Stored data:
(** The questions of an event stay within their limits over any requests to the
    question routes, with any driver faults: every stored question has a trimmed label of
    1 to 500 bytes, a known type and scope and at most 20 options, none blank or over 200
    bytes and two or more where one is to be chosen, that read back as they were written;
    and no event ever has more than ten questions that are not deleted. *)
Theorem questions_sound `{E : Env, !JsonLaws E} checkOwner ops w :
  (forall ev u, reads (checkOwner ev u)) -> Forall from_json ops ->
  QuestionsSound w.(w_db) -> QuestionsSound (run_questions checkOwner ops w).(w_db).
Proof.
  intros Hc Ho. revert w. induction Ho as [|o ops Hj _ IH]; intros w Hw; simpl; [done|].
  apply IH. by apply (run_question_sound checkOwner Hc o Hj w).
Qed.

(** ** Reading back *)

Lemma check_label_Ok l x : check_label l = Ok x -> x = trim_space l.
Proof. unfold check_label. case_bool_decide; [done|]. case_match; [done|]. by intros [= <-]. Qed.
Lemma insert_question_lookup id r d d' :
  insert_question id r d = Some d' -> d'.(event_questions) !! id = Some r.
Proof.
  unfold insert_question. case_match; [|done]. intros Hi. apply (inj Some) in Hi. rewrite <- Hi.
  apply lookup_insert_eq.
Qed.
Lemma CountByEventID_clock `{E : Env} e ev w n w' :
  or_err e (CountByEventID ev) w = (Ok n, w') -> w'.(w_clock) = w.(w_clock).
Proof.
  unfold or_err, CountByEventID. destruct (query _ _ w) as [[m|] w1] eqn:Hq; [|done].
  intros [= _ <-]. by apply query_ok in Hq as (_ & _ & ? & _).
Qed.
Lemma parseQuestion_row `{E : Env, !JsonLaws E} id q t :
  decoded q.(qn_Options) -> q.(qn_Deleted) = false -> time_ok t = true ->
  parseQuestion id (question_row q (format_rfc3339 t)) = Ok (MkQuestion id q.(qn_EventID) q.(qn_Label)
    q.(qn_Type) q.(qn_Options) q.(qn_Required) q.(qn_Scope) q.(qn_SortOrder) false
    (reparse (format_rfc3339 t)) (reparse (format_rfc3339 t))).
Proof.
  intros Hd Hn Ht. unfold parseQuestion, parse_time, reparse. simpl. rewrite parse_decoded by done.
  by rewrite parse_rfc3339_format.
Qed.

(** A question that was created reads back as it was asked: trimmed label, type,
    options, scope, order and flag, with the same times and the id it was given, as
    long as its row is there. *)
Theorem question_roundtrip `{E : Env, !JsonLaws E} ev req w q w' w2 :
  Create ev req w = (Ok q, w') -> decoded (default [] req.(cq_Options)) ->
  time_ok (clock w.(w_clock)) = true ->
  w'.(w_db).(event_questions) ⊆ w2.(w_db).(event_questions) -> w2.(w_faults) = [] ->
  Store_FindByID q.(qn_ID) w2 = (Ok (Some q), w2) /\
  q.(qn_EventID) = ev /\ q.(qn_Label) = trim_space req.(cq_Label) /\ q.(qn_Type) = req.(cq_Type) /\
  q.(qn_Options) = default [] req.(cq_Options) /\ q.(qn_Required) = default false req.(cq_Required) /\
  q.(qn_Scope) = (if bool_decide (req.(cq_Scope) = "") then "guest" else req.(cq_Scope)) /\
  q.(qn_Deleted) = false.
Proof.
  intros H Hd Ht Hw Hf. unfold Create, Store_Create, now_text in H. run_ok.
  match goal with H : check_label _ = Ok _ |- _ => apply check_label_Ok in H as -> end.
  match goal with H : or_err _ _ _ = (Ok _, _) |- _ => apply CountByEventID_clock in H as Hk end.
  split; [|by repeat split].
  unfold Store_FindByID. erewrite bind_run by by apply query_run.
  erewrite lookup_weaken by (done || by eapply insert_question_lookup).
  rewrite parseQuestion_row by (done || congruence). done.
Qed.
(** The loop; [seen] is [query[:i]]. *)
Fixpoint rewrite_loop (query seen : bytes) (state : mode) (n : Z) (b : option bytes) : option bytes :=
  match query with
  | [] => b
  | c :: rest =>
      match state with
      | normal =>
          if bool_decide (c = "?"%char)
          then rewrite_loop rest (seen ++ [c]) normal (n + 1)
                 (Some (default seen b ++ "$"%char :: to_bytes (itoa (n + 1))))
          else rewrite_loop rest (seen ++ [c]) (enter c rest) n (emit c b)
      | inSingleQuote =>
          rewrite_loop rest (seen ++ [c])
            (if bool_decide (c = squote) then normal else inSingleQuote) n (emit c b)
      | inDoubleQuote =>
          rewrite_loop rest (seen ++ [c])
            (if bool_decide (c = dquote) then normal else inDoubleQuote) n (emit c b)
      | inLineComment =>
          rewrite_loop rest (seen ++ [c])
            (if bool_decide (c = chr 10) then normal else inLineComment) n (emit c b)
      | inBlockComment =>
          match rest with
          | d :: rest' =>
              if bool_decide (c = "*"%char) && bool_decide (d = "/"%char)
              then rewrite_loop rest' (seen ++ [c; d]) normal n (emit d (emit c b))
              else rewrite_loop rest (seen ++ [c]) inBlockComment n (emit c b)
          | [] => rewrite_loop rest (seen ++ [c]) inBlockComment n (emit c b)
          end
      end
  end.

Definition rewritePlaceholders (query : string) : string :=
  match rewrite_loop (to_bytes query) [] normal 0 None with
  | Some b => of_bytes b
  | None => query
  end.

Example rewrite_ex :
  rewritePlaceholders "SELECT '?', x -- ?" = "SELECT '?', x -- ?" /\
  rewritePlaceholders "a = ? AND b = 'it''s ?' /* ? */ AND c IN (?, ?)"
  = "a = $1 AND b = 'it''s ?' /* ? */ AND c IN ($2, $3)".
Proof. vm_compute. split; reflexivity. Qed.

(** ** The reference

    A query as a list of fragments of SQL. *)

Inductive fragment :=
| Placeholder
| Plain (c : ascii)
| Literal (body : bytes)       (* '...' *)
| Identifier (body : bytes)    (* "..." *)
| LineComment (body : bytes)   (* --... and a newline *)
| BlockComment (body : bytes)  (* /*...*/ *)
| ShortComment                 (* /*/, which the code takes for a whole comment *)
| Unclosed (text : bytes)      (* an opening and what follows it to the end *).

Exercise directions
Take the entries above and set them all down again exactly as they read.

Response
(** The questions of an event stay within their limits over any requests to the
    question routes, with any driver faults: every stored question has a trimmed label of
    1 to 500 bytes, a known type and scope and at most 20 options, none blank or over 200
    bytes and two or more where one is to be chosen, that read back as they were written;
    and no event ever has more than ten questions that are not deleted. *)
Theorem questions_sound `{E : Env, !JsonLaws E} checkOwner ops w :
  (forall ev u, reads (checkOwner ev u)) -> Forall from_json ops ->
  QuestionsSound w.(w_db) -> QuestionsSound (run_questions checkOwner ops w).(w_db).
Proof.
  intros Hc Ho. revert w. induction Ho as [|o ops Hj _ IH]; intros w Hw; simpl; [done|].
  apply IH. by apply (run_question_sound checkOwner Hc o Hj w).
Qed.

(** ** Reading back *)

Lemma check_label_Ok l x : check_label l = Ok x -> x = trim_space l.
Proof. unfold check_label. case_bool_decide; [done|]. case_match; [done|]. by intros [= <-]. Qed.
Lemma insert_question_lookup id r d d' :
  insert_question id r d = Some d' -> d'.(event_questions) !! id = Some r.
Proof.
  unfold insert_question. case_match; [|done]. intros Hi. apply (inj Some) in Hi. rewrite <- Hi.
  apply lookup_insert_eq.
Qed.
Lemma CountByEventID_clock `{E : Env} e ev w n w' :
  or_err e (CountByEventID ev) w = (Ok n, w') -> w'.(w_clock) = w.(w_clock).
Proof.
  unfold or_err, CountByEventID. destruct (query _ _ w) as [[m|] w1] eqn:Hq; [|done].
  intros [= _ <-]. by apply query_ok in Hq as (_ & _ & ? & _).
Qed.
Lemma parseQuestion_row `{E : Env, !JsonLaws E} id q t :
  decoded q.(qn_Options) -> q.(qn_Deleted) = false -> time_ok t = true ->
  parseQuestion id (question_row q (format_rfc3339 t)) = Ok (MkQuestion id q.(qn_EventID) q.(qn_Label)
    q.(qn_Type) q.(qn_Options) q.(qn_Required) q.(qn_Scope) q.(qn_SortOrder) false
    (reparse (format_rfc3339 t)) (reparse (format_rfc3339 t))).
Proof.
  intros Hd Hn Ht. unfold parseQuestion, parse_time, reparse. simpl. rewrite parse_decoded by done.
  by rewrite parse_rfc3339_format.
Qed.

(** A question that was created reads back as it was asked: trimmed label, type,
    options, scope, order and flag, with the same times and the id it was given, as
    long as its row is there. *)
Theorem question_roundtrip `{E : Env, !JsonLaws E} ev req w q w' w2 :
  Create ev req w = (Ok q, w') -> decoded (default [] req.(cq_Options)) ->
  time_ok (clock w.(w_clock)) = true ->
  w'.(w_db).(event_questions) ⊆ w2.(w_db).(event_questions) -> w2.(w_faults) = [] ->
  Store_FindByID q.(qn_ID) w2 = (Ok (Some q), w2) /\
  q.(qn_EventID) = ev /\ q.(qn_Label) = trim_space req.(cq_Label) /\ q.(qn_Type) = req.(cq_Type) /\
  q.(qn_Options) = default [] req.(cq_Options) /\ q.(qn_Required) = default false req.(cq_Required) /\
  q.(qn_Scope) = (if bool_decide (req.(cq_Scope) = "") then "guest" else req.(cq_Scope)) /\
  q.(qn_Deleted) = false.
Proof.
  intros H Hd Ht Hw Hf. unfold Create, Store_Create, now_text in H. run_ok.
  match goal with H : check_label _ = Ok _ |- _ => apply check_label_Ok in H as -> end.
  match goal with H : or_err _ _ _ = (Ok _, _) |- _ => apply CountByEventID_clock in H as Hk end.
  split; [|by repeat split].
  unfold Store_FindByID. erewrite bind_run by by apply query_run.
  erewrite lookup_weaken by (done || by eapply insert_question_lookup).
  rewrite parseQuestion_row by (done || congruence). done.
Qed.
(** The loop; [seen] is [query[:i]]. *)
Fixpoint rewrite_loop (query seen : bytes) (state : mode) (n : Z) (b : option bytes) : option bytes :=
  match query with
  | [] => b
  | c :: rest =>
      match state with
      | normal =>
          if bool_decide (c = "?"%char)
          then rewrite_loop rest (seen ++ [c]) normal (n + 1)
                 (Some (default seen b ++ "$"%char :: to_bytes (itoa (n + 1))))
          else rewrite_loop rest (seen ++ [c]) (enter c rest) n (emit c b)
      | inSingleQuote =>
          rewrite_loop rest (seen ++ [c])
            (if bool_decide (c = squote) then normal else inSingleQuote) n (emit c b)
      | inDoubleQuote =>
          rewrite_loop rest (seen ++ [c])
            (if bool_decide (c = dquote) then normal else inDoubleQuote) n (emit c b)
      | inLineComment =>
          rewrite_loop rest (seen ++ [c])
            (if bool_decide (c = chr 10) then normal else inLineComment) n (emit c b)
      | inBlockComment =>
          match rest with
          | d :: rest' =>
              if bool_decide (c = "*"%char) && bool_decide (d = "/"%char)
              then rewrite_loop rest' (seen ++ [c; d]) normal n (emit d (emit c b))
              else rewrite_loop rest (seen ++ [c]) inBlockComment n (emit c b)
          | [] => rewrite_loop rest (seen ++ [c]) inBlockComment n (emit c b)
          end
      end
  end.

Definition rewritePlaceholders (query : string) : string :=
  match rewrite_loop (to_bytes query) [] normal 0 None with
  | Some b => of_bytes b
  | None => query
  end.

Example rewrite_ex :
  rewritePlaceholders "SELECT '?', x -- ?" = "SELECT '?', x -- ?" /\
  rewritePlaceholders "a = ? AND b = 'it''s ?' /* ? */ AND c IN (?, ?)"
  = "a = $1 AND b = 'it''s ?' /* ? */ AND c IN ($2, $3)".
Proof. vm_compute. split; reflexivity. Qed.

(** ** The reference

    A query as a list of fragments of SQL. *)

Inductive fragment :=
| Placeholder
| Plain (c : ascii)
| Literal (body : bytes)       (* '...' *)
| Identifier (body : bytes)    (* "..." *)
| LineComment (body : bytes)   (* --... and a newline *)
| BlockComment (body : bytes)  (* /*...*/ *)
| ShortComment                 (* /*/, which the code takes for a whole comment *)
| Unclosed (text : bytes)      (* an opening and what follows it to the end *).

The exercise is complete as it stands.